▸ **Task objective**: Could you copy every line in the listing below that has the word "RelationshipCountConstraint"?

____________

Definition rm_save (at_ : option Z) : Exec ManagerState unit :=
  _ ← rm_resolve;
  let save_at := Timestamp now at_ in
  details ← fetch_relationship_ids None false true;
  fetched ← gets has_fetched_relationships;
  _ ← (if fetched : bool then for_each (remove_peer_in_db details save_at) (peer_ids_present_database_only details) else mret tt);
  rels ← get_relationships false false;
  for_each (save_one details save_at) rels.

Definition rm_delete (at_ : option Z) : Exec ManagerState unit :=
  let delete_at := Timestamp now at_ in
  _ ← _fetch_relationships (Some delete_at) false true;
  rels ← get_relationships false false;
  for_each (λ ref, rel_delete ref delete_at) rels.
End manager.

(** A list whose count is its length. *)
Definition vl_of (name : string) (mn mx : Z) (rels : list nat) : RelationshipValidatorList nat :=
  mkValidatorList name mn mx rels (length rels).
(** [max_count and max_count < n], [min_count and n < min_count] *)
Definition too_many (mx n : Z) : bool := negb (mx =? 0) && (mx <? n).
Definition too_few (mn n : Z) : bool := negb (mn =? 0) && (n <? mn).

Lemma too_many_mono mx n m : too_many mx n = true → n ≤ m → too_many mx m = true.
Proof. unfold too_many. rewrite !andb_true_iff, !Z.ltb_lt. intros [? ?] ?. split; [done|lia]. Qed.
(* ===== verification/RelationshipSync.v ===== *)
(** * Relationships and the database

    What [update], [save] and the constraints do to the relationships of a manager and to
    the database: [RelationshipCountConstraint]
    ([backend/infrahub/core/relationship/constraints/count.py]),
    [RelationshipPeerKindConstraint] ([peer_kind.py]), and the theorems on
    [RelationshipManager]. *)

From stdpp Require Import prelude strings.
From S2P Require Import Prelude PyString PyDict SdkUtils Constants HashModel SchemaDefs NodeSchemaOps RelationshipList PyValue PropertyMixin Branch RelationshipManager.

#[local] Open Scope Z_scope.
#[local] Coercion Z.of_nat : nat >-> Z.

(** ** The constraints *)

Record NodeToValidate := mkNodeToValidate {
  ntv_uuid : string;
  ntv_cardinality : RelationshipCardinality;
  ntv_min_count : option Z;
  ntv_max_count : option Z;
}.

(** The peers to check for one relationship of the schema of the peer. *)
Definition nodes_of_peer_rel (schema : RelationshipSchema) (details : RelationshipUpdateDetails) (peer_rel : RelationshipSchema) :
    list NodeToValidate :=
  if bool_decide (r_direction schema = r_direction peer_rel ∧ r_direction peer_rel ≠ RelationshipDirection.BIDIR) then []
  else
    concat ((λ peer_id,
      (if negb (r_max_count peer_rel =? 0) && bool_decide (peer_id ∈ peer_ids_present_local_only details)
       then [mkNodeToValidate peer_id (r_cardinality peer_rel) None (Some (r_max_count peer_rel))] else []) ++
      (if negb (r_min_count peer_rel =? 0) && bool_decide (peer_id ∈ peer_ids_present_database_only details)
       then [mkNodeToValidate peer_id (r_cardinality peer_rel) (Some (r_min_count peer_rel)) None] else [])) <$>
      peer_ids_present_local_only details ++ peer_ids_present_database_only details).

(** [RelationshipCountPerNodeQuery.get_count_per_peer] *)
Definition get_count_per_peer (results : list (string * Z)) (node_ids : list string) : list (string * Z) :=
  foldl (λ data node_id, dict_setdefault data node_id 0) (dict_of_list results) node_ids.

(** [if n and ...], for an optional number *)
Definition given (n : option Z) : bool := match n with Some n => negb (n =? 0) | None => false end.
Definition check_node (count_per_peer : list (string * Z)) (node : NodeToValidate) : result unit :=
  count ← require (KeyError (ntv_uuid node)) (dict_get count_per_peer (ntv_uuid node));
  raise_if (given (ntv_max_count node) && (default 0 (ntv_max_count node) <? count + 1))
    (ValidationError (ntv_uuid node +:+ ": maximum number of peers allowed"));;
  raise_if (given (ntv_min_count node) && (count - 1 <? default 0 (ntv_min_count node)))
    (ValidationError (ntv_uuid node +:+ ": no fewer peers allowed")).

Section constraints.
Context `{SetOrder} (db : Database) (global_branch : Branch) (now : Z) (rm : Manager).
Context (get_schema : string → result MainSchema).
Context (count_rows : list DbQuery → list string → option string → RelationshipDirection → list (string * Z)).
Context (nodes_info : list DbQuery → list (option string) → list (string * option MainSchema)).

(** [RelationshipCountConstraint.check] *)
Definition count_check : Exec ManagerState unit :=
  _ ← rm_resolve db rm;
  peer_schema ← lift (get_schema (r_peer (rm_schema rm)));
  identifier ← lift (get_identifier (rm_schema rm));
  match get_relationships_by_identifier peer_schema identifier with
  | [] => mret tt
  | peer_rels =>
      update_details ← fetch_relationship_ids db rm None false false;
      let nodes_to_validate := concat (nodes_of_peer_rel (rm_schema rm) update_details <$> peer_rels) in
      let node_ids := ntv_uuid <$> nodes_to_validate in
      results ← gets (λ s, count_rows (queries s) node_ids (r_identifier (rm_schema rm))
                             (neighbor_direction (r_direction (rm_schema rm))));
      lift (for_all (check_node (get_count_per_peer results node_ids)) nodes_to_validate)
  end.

____________

▸ **Answer section**:
    the database: [RelationshipCountConstraint]
(** [RelationshipCountConstraint.check] *)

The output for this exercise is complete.